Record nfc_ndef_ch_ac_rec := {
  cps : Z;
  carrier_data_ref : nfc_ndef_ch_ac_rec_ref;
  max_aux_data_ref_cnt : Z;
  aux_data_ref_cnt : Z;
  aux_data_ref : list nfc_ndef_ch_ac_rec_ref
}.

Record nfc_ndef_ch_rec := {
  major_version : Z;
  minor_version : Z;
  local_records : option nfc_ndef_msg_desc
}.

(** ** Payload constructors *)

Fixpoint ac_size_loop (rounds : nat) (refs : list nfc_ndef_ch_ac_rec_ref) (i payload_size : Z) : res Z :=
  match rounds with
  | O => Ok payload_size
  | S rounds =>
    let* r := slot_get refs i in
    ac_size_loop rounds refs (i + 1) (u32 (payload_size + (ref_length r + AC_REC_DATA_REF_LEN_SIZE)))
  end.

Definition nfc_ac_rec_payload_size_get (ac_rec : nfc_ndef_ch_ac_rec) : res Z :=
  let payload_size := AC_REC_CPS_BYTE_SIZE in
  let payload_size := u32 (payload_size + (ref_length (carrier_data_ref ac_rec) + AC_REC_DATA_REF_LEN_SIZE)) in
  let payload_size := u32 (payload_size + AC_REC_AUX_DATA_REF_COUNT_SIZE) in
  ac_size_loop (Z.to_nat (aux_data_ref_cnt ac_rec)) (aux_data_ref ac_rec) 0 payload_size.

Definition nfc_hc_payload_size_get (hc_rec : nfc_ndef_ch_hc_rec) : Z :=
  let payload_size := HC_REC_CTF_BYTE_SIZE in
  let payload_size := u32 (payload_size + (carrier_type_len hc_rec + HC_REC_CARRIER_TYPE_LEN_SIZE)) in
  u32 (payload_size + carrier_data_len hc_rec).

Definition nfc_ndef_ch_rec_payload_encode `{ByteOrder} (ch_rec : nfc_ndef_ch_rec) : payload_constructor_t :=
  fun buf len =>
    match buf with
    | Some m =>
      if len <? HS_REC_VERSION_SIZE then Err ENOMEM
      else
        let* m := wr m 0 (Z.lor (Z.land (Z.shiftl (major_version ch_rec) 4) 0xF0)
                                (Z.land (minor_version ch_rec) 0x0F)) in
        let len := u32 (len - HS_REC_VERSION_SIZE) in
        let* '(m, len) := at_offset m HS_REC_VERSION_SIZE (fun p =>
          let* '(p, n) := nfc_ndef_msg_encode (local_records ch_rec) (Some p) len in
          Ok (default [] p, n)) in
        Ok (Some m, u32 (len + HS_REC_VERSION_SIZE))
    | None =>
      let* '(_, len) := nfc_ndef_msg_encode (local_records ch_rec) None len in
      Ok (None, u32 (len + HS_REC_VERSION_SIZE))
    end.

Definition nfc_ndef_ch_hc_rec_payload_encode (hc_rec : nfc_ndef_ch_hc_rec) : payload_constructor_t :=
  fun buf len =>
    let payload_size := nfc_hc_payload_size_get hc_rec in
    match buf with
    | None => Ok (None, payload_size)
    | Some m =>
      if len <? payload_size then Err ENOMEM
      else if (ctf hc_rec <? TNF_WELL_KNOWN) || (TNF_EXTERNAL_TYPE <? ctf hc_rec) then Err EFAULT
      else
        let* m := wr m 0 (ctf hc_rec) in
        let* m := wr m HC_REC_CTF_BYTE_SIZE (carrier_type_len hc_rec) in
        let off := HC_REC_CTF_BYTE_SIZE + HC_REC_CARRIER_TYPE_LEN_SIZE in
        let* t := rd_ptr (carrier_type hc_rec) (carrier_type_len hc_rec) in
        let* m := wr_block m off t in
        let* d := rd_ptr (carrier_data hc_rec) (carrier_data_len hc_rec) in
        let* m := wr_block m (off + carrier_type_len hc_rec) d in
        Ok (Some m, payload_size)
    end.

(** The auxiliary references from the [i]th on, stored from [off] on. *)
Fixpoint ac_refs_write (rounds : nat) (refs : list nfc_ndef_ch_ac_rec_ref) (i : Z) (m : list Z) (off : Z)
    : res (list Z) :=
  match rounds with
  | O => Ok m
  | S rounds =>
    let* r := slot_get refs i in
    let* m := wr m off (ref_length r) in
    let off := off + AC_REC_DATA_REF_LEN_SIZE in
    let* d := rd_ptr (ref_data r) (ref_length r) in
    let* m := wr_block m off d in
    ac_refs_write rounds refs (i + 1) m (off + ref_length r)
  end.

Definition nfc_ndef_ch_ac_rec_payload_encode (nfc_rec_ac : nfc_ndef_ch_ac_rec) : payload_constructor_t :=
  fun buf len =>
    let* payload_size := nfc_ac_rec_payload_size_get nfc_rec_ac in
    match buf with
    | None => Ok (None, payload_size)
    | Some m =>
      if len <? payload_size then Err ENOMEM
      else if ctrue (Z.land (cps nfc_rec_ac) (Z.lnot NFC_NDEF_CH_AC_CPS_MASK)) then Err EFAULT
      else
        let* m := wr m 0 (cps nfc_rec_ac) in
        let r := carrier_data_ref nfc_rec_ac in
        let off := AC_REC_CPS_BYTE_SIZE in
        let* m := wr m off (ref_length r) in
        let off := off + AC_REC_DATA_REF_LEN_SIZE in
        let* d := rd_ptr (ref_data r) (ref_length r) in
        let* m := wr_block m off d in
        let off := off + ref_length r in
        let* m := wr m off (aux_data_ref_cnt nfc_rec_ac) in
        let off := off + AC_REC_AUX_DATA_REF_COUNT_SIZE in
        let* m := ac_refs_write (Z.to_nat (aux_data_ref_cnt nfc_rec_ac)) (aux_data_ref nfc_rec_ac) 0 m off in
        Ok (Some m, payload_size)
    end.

━━━━━━━━━━━━━━━━

Exercise instructions:
If a line above holds the string "None", copy it out.

Result for this task:
    | None =>
      let* '(_, len) := nfc_ndef_msg_encode (local_records ch_rec) None len in
      Ok (None, u32 (len + HS_REC_VERSION_SIZE))
    | None => Ok (None, payload_size)
    | None => Ok (None, payload_size)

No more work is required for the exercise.